The National Association of Insurance Commissioners has joined CMS in warning insurance companies to end practices that alarm senior citizens about federal health reform efforts, and is calling on Congress for changes to end marketing and sales abuses. In a letter to Senate Finance Chairman Max Baucus (D-MT) and Ranking Member Charles Grassley (R-IA), the NAIC cites indication from CMS of possible "misleading communications" to policyholders.
"State insurance regulators take scare tactics directed at senior citizens very seriously," said NAIC President and New Hampshire Insurance Commissioner Roger Sevigny. "To the extent that state insurance agents and brokers may be participating in these communications or insurance companies are contacting non-Medicare Advantage policyholders, state regulators will remain vigilant and take appropriate action."
Sandy Praeger, chair of NAIC’s Health Insurance and Managed Care Committee and Kansas insurance commissioner says "state regulators believe that these troublesome practices are directly tied to excess payments made to Medicare Advantage plans, and support changes made to federal law that would reign in these abuses."
"In addition to changes to payments made to Medicare Advantage plans, we urge you to restore state insurance regulatory authority over Medicare private plans," Praeger says.

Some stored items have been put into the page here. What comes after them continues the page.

(** The pattern of [PatchAddContext] grows by [PatchMargin] on both
    sides until it is unique in [text] or long enough. *)
Fixpoint growPadding (fuel : nat) (text : list ascii) (start len padding : nat)
    : nat :=
  let pattern := slice text (start - padding) (min (length text) (start + len + padding)) in
  match fuel with
  | 0 => padding
  | S fuel' =>
      if bool_decide (Index text pattern ≠ LastIndex text pattern)
         && bool_decide (length pattern < MatchMaxBits - 2 * PatchMargin)
      then growPadding fuel' text start len (padding + PatchMargin)
      else padding
  end.

Definition PatchAddContext (patch : Patch) (text : list ascii) : Patch :=
  if bool_decide (text = []) then patch
  else
    let padding :=
      growPadding MatchMaxBits text (Start2 patch) (Length1 patch) 0 + PatchMargin in
    let prefix := slice text (Start2 patch - padding) (Start2 patch) in
    let suffix :=
      slice text (Start2 patch + Length1 patch)
        (min (length text) (Start2 patch + Length1 patch + padding)) in
    let ds := if bool_decide (prefix = []) then diffs patch
              else mkDiff DiffEqual prefix :: diffs patch in
    let ds := if bool_decide (suffix = []) then ds
              else ds ++ [mkDiff DiffEqual suffix] in
    {| diffs := ds;
       Start1 := Start1 patch - length prefix;
       Start2 := Start2 patch - length prefix;
       Length1 := Length1 patch + length prefix + length suffix;
       Length2 := Length2 patch + length prefix + length suffix |}.

Definition emptyPatch : Patch := mkPatch [] 0 0 0 0.

(** The loop state of [PatchMake]. *)
Record makeState := mkMake {
  patches : list Patch;
  patch : Patch;
  charCount1 : nat;
  charCount2 : nat;
  prepatchText : list ascii;
  postpatchText : list ascii
}.
Lemma RequireAuth_and_RequireGuest_are_opposites_witness :
  RouteGuards.isPending
    {| RouteGuards.session_user := Some (lit "u1"); RouteGuards.isPending := false;
       RouteGuards.isAdmin := false; RouteGuards.isAdminLoading := false |} = false
  ∧ RouteGuards.RequireAuth
      {| RouteGuards.session_user := Some (lit "u1"); RouteGuards.isPending := false;
         RouteGuards.isAdmin := false; RouteGuards.isAdminLoading := false |}
      None None (RouteGuards.Content (lit "page"))
    = RouteGuards.Fragment (RouteGuards.Content (lit "page"))
  ∧ RouteGuards.RequireGuest
      {| RouteGuards.session_user := Some (lit "u1"); RouteGuards.isPending := false;
         RouteGuards.isAdmin := false; RouteGuards.isAdminLoading := false |}
      None (RouteGuards.Content (lit "login"))
    = RouteGuards.Navigate RouteGuards.root.
Proof.
  assert (H : RouteGuards.isPending
                {| RouteGuards.session_user := Some (lit "u1");
                   RouteGuards.isPending := false; RouteGuards.isAdmin := false;
                   RouteGuards.isAdminLoading := false |} = false) by reflexivity.
  split; [exact H |].
  destruct (RequireAuth_and_RequireGuest_are_opposites _ None None None
              (RouteGuards.Content (lit "page")) (RouteGuards.Content (lit "login")) H)
    as [[_ [Ha Hb]]|[Hn _]].
  - split; [exact Ha | exact Hb].
  - discriminate Hn.
Defined.

(** X23. [ComposeGuards] nests the guards first to last, outermost
    first. If every guard passes its children on, the children come out
    inside one fragment per guard and one more. If the guards before some
    guard pass and that guard renders something that does not depend on
    its children, that is what comes out, whatever the later guards would
    do. *)
Theorem ComposeGuards_first_blocker_wins before guard after blocked children :
  (∀ G, G ∈ before → ∀ n, G n = RouteGuards.Fragment n) →
  RouteGuards.ComposeGuards before children
  = fragments (S (length before)) children
  ∧ ((∀ n, guard n = blocked) →
     RouteGuards.ComposeGuards (before ++ guard :: after) children
     = fragments (length before) blocked).
Proof.
  intros Hpass. unfold RouteGuards.ComposeGuards. split.
  - induction before as [|G gs IH]; [done |]. cbn [foldr length fragments].
    rewrite (Hpass G) by left. f_equal. apply IH. intros G' HG'. apply Hpass. by right.
  - intros Hblock. induction before as [|G gs IH]; cbn [app foldr length fragments].
    + apply Hblock.
    + rewrite (Hpass G) by left. f_equal. apply IH. intros G' HG'. apply Hpass. by right.
Qed.

Lemma ComposeGuards_first_blocker_wins_witness :
  (∀ G,
     G ∈ [RouteGuards.RequireAuth
            {| RouteGuards.session_user := Some (lit "u1");
               RouteGuards.isPending := false; RouteGuards.isAdmin := true;
               RouteGuards.isAdminLoading := false |} None None] →
     ∀ n, G n = RouteGuards.Fragment n)
  ∧ RouteGuards.ComposeGuards
      [RouteGuards.RequireAuth
         {| RouteGuards.session_user := Some (lit "u1");
            RouteGuards.isPending := false; RouteGuards.isAdmin := true;
            RouteGuards.isAdminLoading := false |} None None;
       RouteGuards.RequireSubscription
         {| RouteGuards.session_user := Some (lit "u1");
            RouteGuards.isPending := false; RouteGuards.isAdmin := true;
            RouteGuards.isAdminLoading := false |} None None;
       RouteGuards.RequireAdmin
         {| RouteGuards.session_user := Some (lit "u1");
            RouteGuards.isPending := false; RouteGuards.isAdmin := true;
            RouteGuards.isAdminLoading := false |} None None]
      (RouteGuards.Content (lit "premium"))
    = RouteGuards.Fragment (RouteGuards.Navigate RouteGuards.root).
Proof.
  assert (H : ∀ G,
            G ∈ [RouteGuards.RequireAuth
                   {| RouteGuards.session_user := Some (lit "u1");
                      RouteGuards.isPending := false; RouteGuards.isAdmin := true;
                      RouteGuards.isAdminLoading := false |} None None] →
            ∀ n, G n = RouteGuards.Fragment n).
  { intros G HG n. apply list_elem_of_singleton in HG. subst G. reflexivity. }
  split; [exact H |].
  apply (proj2 (ComposeGuards_first_blocker_wins _ _ _
                  (RouteGuards.Navigate RouteGuards.root)
                  (RouteGuards.Content (lit "premium")) H)).
  intros n. reflexivity.
Defined.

On Sept. 22, CMS demanded that Medicare-contracted health insurance and prescription drug plans stop sending the mailings to beneficiaries. CMS' announcement came on the heels of Humana, Inc., sending similar mailings to beneficiaries. CMS announced on Sept. 18 that it is investigating whether Humana inappropriately used the lists of Medicare beneficiaries for "unauthorized purposes." The feds made the announcement after Baucus spoke out about Humana's one-page letter. The Senator alleged that the insurer was trying to scare seniors.